DATA EXTRACTS Start Marker
(* ===== verification/ControlPlane.v ===== *)
(** The daemon's control plane put together: the route tables of crates/nessie-store/src
    (routes.rs [app], volumes.rs, snapshots.rs, snapmirror.rs), each route behind
    authentication, as one function on the daemon's state.

    axum's path matching is a parameter, of which only what its documentation says of
    literal text is used. *)

From Stdlib Require Import ZArith Lia.
From stdpp Require Import base option gmap list.
From S2P Require Import Prelude Text Errors Volume Json Ontap Rest SnapMirror.

Local Open Scope Z_scope.

Inductive method := GET | POST | PATCH | DELETE.

#[export] Instance method_eq_dec : EqDecision method.
Proof. solve_decision. Defined.

(** What a route's handler extracts of a request. *)
Record Request := mkRequest {
  rq_method : method;
  rq_path : text;
  rq_query : gmap text text;
  rq_authorization : option text;
  rq_header : text -> option text;
  rq_json : Value;
  rq_body : source;
}.

(** axum's matching of a path against a pattern: the texts its [:name]s stand for. *)
Class PathMatcher := { match_path : text -> text -> option (list text) }.

(** The literal text of a pattern before its first [:name]. *)
Definition literal_prefix (pat : text) : text :=
  match split_once colon pat with Some (l, _) => l | None => pat end.

(** A pattern matches only paths that begin with its literal text; without parameters,
    only itself. *)
Class MatcherLaws (P : PathMatcher) : Prop := {
  match_prefix pat path l :
    match_path pat path = Some l ->
    starts_with (literal_prefix pat) path = true /\ (colon ∉ pat -> path = pat);
}.

Section control_plane.
Context {T : Texts} {PM : PathMatcher} {B N : Type} {HB : Tiers B} {HN : Network N}.
Context (to_str : text -> option text) (trim : text -> text) (b64_decode : text -> option text).

(** A request's surroundings: the static state, the identifiers drawn, the time. *)
Context (env : Env) (fresh : nat -> Uuid) (now : DateTime) (now_text : text).

Definition step : Type := App B N -> option Response * App B N.

Definition fixed (r : Response) : step := fun s => (Some r, s).
Definition on_mirror_now (f : Inner -> Response) : step := fun s => (Some (f (mirror s)), s).
Definition changing (f : Inner -> Response * Inner) : step := fun s =>
  let '(r, s) := on_mirror f s in (Some r, s).
Definition served (h : handler (B := B)) : step := fun s =>
  let '(r, s) := on_backend (api h) s in (Some r, s).

(** A route: its pattern, and what each method does with the path's parameters. *)
Definition route : Type := text * (method -> list text -> Request -> option step).

Definition get_only (f : list text -> step) : method -> list text -> Request -> option step :=
  fun m l _ => match m with GET => Some (f l) | _ => None end.

Definition arg (i : nat) (l : list text) : text := default [] (l !! i).

Definition volume_routes : list route :=
  [(bs "/api/storage/volumes", fun m _ rq =>
      match m with
      | GET => Some (served (list_volumes env (rq_query rq)))
      | POST => Some (served (create_volume env fresh (rq_json rq)))
      | _ => None
      end);
   (bs "/api/storage/volumes/:uuid", fun m l rq =>
      match m with
      | GET => Some (served (get_volume env (arg 0 l)))
      | PATCH => Some (served (patch_volume env fresh (arg 0 l) (rq_json rq)))
      | DELETE => Some (served (delete_volume (arg 0 l)))
      | _ => None
      end)].

Definition snapshot_routes : list route :=
  [(bs "/api/storage/volumes/:vol_uuid/snapshots", fun m l rq =>
      match m with
      | GET => Some (served (list_snapshots now (arg 0 l)))
      | POST => Some (served (create_snapshot now fresh (arg 0 l) (rq_json rq)))
      | _ => None
      end);
   (bs "/api/storage/volumes/:vol_uuid/snapshots/:snap_uuid", fun m l rq =>
      match m with
      | GET => Some (served (get_snapshot now (arg 0 l) (arg 1 l)))
      | DELETE => Some (served (delete_snapshot (arg 0 l) (arg 1 l)))
      | _ => None
      end)].

Definition snapmirror_routes : list route :=
  [(bs "/api/cluster/peers", fun m _ rq =>
      match m with
      | GET => Some (on_mirror_now list_peers)
      | POST => Some (changing (create_peer fresh (rq_json rq)))
      | _ => None
      end);
   (bs "/api/cluster/peers/:uuid", fun m l _ =>
      match m with
      | GET => Some (on_mirror_now (get_peer (arg 0 l)))
      | DELETE => Some (changing (delete_peer fresh (arg 0 l)))
      | _ => None
      end);
   (bs "/api/snapmirror/relationships", fun m _ rq =>
      match m with
      | GET => Some (on_mirror_now (list_relationships env))
      | POST => Some (changing (create_relationship env fresh (rq_json rq)))
      | _ => None
      end);
   (bs "/api/snapmirror/relationships/:uuid", fun m l rq =>
      match m with
      | GET => Some (on_mirror_now (get_relationship env (arg 0 l)))
      | PATCH => Some (changing (patch_relationship env (arg 0 l) (rq_json rq)))
      | DELETE => Some (changing (delete_relationship fresh (arg 0 l)))
      | _ => None
      end);
   (bs "/api/snapmirror/relationships/:uuid/transfers", fun m l _ =>
      match m with
      | GET => Some (on_mirror_now (list_transfers (arg 0 l)))
      | POST => Some (create_transfer fresh now_text (arg 0 l))
      | _ => None
      end);
   (bs "/internal/snapmirror/receive", fun m _ rq =>
      match m with
      | POST => Some (fun s => let '(r, s) := internal_receive fresh (rq_header rq) (rq_body rq) s in (Some r, s))
      | _ => None
      end)].

Definition cluster_routes : list route :=
  [(bs "/api/cluster", get_only (fun _ => fixed (cluster env)));
   (bs "/api/cluster/nodes", get_only (fun _ => fixed (nodes env)));
   (bs "/api/cluster/jobs/:job_uuid", get_only (fun l => fixed (job (arg 0 l))));
   (bs "/api/svm/svms", get_only (fun _ => fixed (svms env)));
   (bs "/api/svm/svms/:uuid", get_only (fun l => fixed (svm_by_uuid env (arg 0 l))));
   (bs "/api/storage/aggregates", get_only (fun _ => fixed (aggregates env)));
   (bs "/api/storage/aggregates/:uuid", get_only (fun l => fixed (aggregate_by_uuid env (arg 0 l))));
   (bs "/api/network/ip/interfaces", get_only (fun _ => fixed (interfaces env)))].

Definition routes : list route :=
  cluster_routes ++ volume_routes ++ snapshot_routes ++ snapmirror_routes.

(** The first route that matches; axum's own answers are 404 and 405. *)
Fixpoint dispatch (l : list route) (rq : Request) : step :=
  match l with
  | [] => fixed (mkResponse 404 [] Null)
  | (pat, f) :: l =>
      match match_path pat (rq_path rq) with
      | Some caps =>
          match f (rq_method rq) caps rq with
          | Some h => h
          | None => fixed (mkResponse 405 [] Null)
          end
      | None => dispatch l rq
      end
  end.

Definition app (rq : Request) : step := fun s =>
  match require_basic_auth to_str trim b64_decode (config env) (rq_path rq) (rq_authorization rq) with
  | Some refused => (Some refused, s)
  | None => dispatch routes rq s
  end.
End control_plane.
DATA EXTRACTS End Marker
- EXERCISE OBJECTIVE -
Write the material out once more so that every line matches the original.

- RESPONSE TO THE EXERCISE -
(* ===== verification/ControlPlane.v ===== *)
(** The daemon's control plane put together: the route tables of crates/nessie-store/src
    (routes.rs [app], volumes.rs, snapshots.rs, snapmirror.rs), each route behind
    authentication, as one function on the daemon's state.

    axum's path matching is a parameter, of which only what its documentation says of
    literal text is used. *)

From Stdlib Require Import ZArith Lia.
From stdpp Require Import base option gmap list.
From S2P Require Import Prelude Text Errors Volume Json Ontap Rest SnapMirror.

Local Open Scope Z_scope.

Inductive method := GET | POST | PATCH | DELETE.

#[export] Instance method_eq_dec : EqDecision method.
Proof. solve_decision. Defined.

(** What a route's handler extracts of a request. *)
Record Request := mkRequest {
  rq_method : method;
  rq_path : text;
  rq_query : gmap text text;
  rq_authorization : option text;
  rq_header : text -> option text;
  rq_json : Value;
  rq_body : source;
}.

(** axum's matching of a path against a pattern: the texts its [:name]s stand for. *)
Class PathMatcher := { match_path : text -> text -> option (list text) }.

(** The literal text of a pattern before its first [:name]. *)
Definition literal_prefix (pat : text) : text :=
  match split_once colon pat with Some (l, _) => l | None => pat end.

(** A pattern matches only paths that begin with its literal text; without parameters,
    only itself. *)
Class MatcherLaws (P : PathMatcher) : Prop := {
  match_prefix pat path l :
    match_path pat path = Some l ->
    starts_with (literal_prefix pat) path = true /\ (colon ∉ pat -> path = pat);
}.

Section control_plane.
Context {T : Texts} {PM : PathMatcher} {B N : Type} {HB : Tiers B} {HN : Network N}.
Context (to_str : text -> option text) (trim : text -> text) (b64_decode : text -> option text).

(** A request's surroundings: the static state, the identifiers drawn, the time. *)
Context (env : Env) (fresh : nat -> Uuid) (now : DateTime) (now_text : text).

Definition step : Type := App B N -> option Response * App B N.

Definition fixed (r : Response) : step := fun s => (Some r, s).
Definition on_mirror_now (f : Inner -> Response) : step := fun s => (Some (f (mirror s)), s).
Definition changing (f : Inner -> Response * Inner) : step := fun s =>
  let '(r, s) := on_mirror f s in (Some r, s).
Definition served (h : handler (B := B)) : step := fun s =>
  let '(r, s) := on_backend (api h) s in (Some r, s).

(** A route: its pattern, and what each method does with the path's parameters. *)
Definition route : Type := text * (method -> list text -> Request -> option step).

Definition get_only (f : list text -> step) : method -> list text -> Request -> option step :=
  fun m l _ => match m with GET => Some (f l) | _ => None end.

Definition arg (i : nat) (l : list text) : text := default [] (l !! i).

Definition volume_routes : list route :=
  [(bs "/api/storage/volumes", fun m _ rq =>
      match m with
      | GET => Some (served (list_volumes env (rq_query rq)))
      | POST => Some (served (create_volume env fresh (rq_json rq)))
      | _ => None
      end);
   (bs "/api/storage/volumes/:uuid", fun m l rq =>
      match m with
      | GET => Some (served (get_volume env (arg 0 l)))
      | PATCH => Some (served (patch_volume env fresh (arg 0 l) (rq_json rq)))
      | DELETE => Some (served (delete_volume (arg 0 l)))
      | _ => None
      end)].

Definition snapshot_routes : list route :=
  [(bs "/api/storage/volumes/:vol_uuid/snapshots", fun m l rq =>
      match m with
      | GET => Some (served (list_snapshots now (arg 0 l)))
      | POST => Some (served (create_snapshot now fresh (arg 0 l) (rq_json rq)))
      | _ => None
      end);
   (bs "/api/storage/volumes/:vol_uuid/snapshots/:snap_uuid", fun m l rq =>
      match m with
      | GET => Some (served (get_snapshot now (arg 0 l) (arg 1 l)))
      | DELETE => Some (served (delete_snapshot (arg 0 l) (arg 1 l)))
      | _ => None
      end)].

Definition snapmirror_routes : list route :=
  [(bs "/api/cluster/peers", fun m _ rq =>
      match m with
      | GET => Some (on_mirror_now list_peers)
      | POST => Some (changing (create_peer fresh (rq_json rq)))
      | _ => None
      end);
   (bs "/api/cluster/peers/:uuid", fun m l _ =>
      match m with
      | GET => Some (on_mirror_now (get_peer (arg 0 l)))
      | DELETE => Some (changing (delete_peer fresh (arg 0 l)))
      | _ => None
      end);
   (bs "/api/snapmirror/relationships", fun m _ rq =>
      match m with
      | GET => Some (on_mirror_now (list_relationships env))
      | POST => Some (changing (create_relationship env fresh (rq_json rq)))
      | _ => None
      end);
   (bs "/api/snapmirror/relationships/:uuid", fun m l rq =>
      match m with
      | GET => Some (on_mirror_now (get_relationship env (arg 0 l)))
      | PATCH => Some (changing (patch_relationship env (arg 0 l) (rq_json rq)))
      | DELETE => Some (changing (delete_relationship fresh (arg 0 l)))
      | _ => None
      end);
   (bs "/api/snapmirror/relationships/:uuid/transfers", fun m l _ =>
      match m with
      | GET => Some (on_mirror_now (list_transfers (arg 0 l)))
      | POST => Some (create_transfer fresh now_text (arg 0 l))
      | _ => None
      end);
   (bs "/internal/snapmirror/receive", fun m _ rq =>
      match m with
      | POST => Some (fun s => let '(r, s) := internal_receive fresh (rq_header rq) (rq_body rq) s in (Some r, s))
      | _ => None
      end)].

Definition cluster_routes : list route :=
  [(bs "/api/cluster", get_only (fun _ => fixed (cluster env)));
   (bs "/api/cluster/nodes", get_only (fun _ => fixed (nodes env)));
   (bs "/api/cluster/jobs/:job_uuid", get_only (fun l => fixed (job (arg 0 l))));
   (bs "/api/svm/svms", get_only (fun _ => fixed (svms env)));
   (bs "/api/svm/svms/:uuid", get_only (fun l => fixed (svm_by_uuid env (arg 0 l))));
   (bs "/api/storage/aggregates", get_only (fun _ => fixed (aggregates env)));
   (bs "/api/storage/aggregates/:uuid", get_only (fun l => fixed (aggregate_by_uuid env (arg 0 l))));
   (bs "/api/network/ip/interfaces", get_only (fun _ => fixed (interfaces env)))].

Definition routes : list route :=
  cluster_routes ++ volume_routes ++ snapshot_routes ++ snapmirror_routes.

(** The first route that matches; axum's own answers are 404 and 405. *)
Fixpoint dispatch (l : list route) (rq : Request) : step :=
  match l with
  | [] => fixed (mkResponse 404 [] Null)
  | (pat, f) :: l =>
      match match_path pat (rq_path rq) with
      | Some caps =>
          match f (rq_method rq) caps rq with
          | Some h => h
          | None => fixed (mkResponse 405 [] Null)
          end
      | None => dispatch l rq
      end
  end.

Definition app (rq : Request) : step := fun s =>
  match require_basic_auth to_str trim b64_decode (config env) (rq_path rq) (rq_authorization rq) with
  | Some refused => (Some refused, s)
  | None => dispatch routes rq s
  end.
End control_plane.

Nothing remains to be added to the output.